Source material Start Marker

(** The writes of which Consul has acknowledged the receipt *)
Inductive write := WPut (key : string) (value : option string) | WDelete (key : string).

Definition written {X} (w : ev X) : X → list write :=
  match w in ev X return X → list write with
  | Consul r => λ x,
      match x with
      | Ok _ => match r with Put key v _ => [WPut key v] | Coordination.Delete key => [WDelete key] | _ => [] end
      | Err _ => []
      end
  | _ => λ _, []
  end.

(** While it waits, the leader [l] itself is not changed; a [steady] Consul
    answers every request. *)
Definition answers {X} (w : ev X) : X → Prop :=
  match w in ev X return X → Prop with
  | Consul r => λ x, match x with Ok _ => True | Err _ => False end
  | _ => λ _, True
  end.

Definition undisturbed (l : nat) (steady : bool) (X : Type) (w : ev X) (x : X) (s s' : coordinator) : Prop :=
  leaders s' !! l = leaders s !! l ∧ (steady = true → answers w x).

(** What holds at the end of every run of a generator, of the acknowledged
    writes too *)
Section wlog.
Context (l : nat) (steady : bool).

Fixpoint wlog {A} (Q : list write → result A → coordinator → Prop) (m : gen_run ev coordinator A) : Prop :=
  match m with
  | Done r s => Q [] r s
  | Wait w s k => ∀ x s', undisturbed l steady _ w x s s' → wlog (λ u, Q (written w x ++ u)) (k x s')
  end.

Source material End Marker

Task item: Each entry in the data should be restated exactly as it was written.

Problem solution:
(** The writes of which Consul has acknowledged the receipt *)
Inductive write := WPut (key : string) (value : option string) | WDelete (key : string).

Definition written {X} (w : ev X) : X → list write :=
  match w in ev X return X → list write with
  | Consul r => λ x,
      match x with
      | Ok _ => match r with Put key v _ => [WPut key v] | Coordination.Delete key => [WDelete key] | _ => [] end
      | Err _ => []
      end
  | _ => λ _, []
  end.

(** While it waits, the leader [l] itself is not changed; a [steady] Consul
    answers every request. *)
Definition answers {X} (w : ev X) : X → Prop :=
  match w in ev X return X → Prop with
  | Consul r => λ x, match x with Ok _ => True | Err _ => False end
  | _ => λ _, True
  end.

Definition undisturbed (l : nat) (steady : bool) (X : Type) (w : ev X) (x : X) (s s' : coordinator) : Prop :=
  leaders s' !! l = leaders s !! l ∧ (steady = true → answers w x).

(** What holds at the end of every run of a generator, of the acknowledged
    writes too *)
Section wlog.
Context (l : nat) (steady : bool).

Fixpoint wlog {A} (Q : list write → result A → coordinator → Prop) (m : gen_run ev coordinator A) : Prop :=
  match m with
  | Done r s => Q [] r s
  | Wait w s k => ∀ x s', undisturbed l steady _ w x s s' → wlog (λ u, Q (written w x ++ u)) (k x s')
  end.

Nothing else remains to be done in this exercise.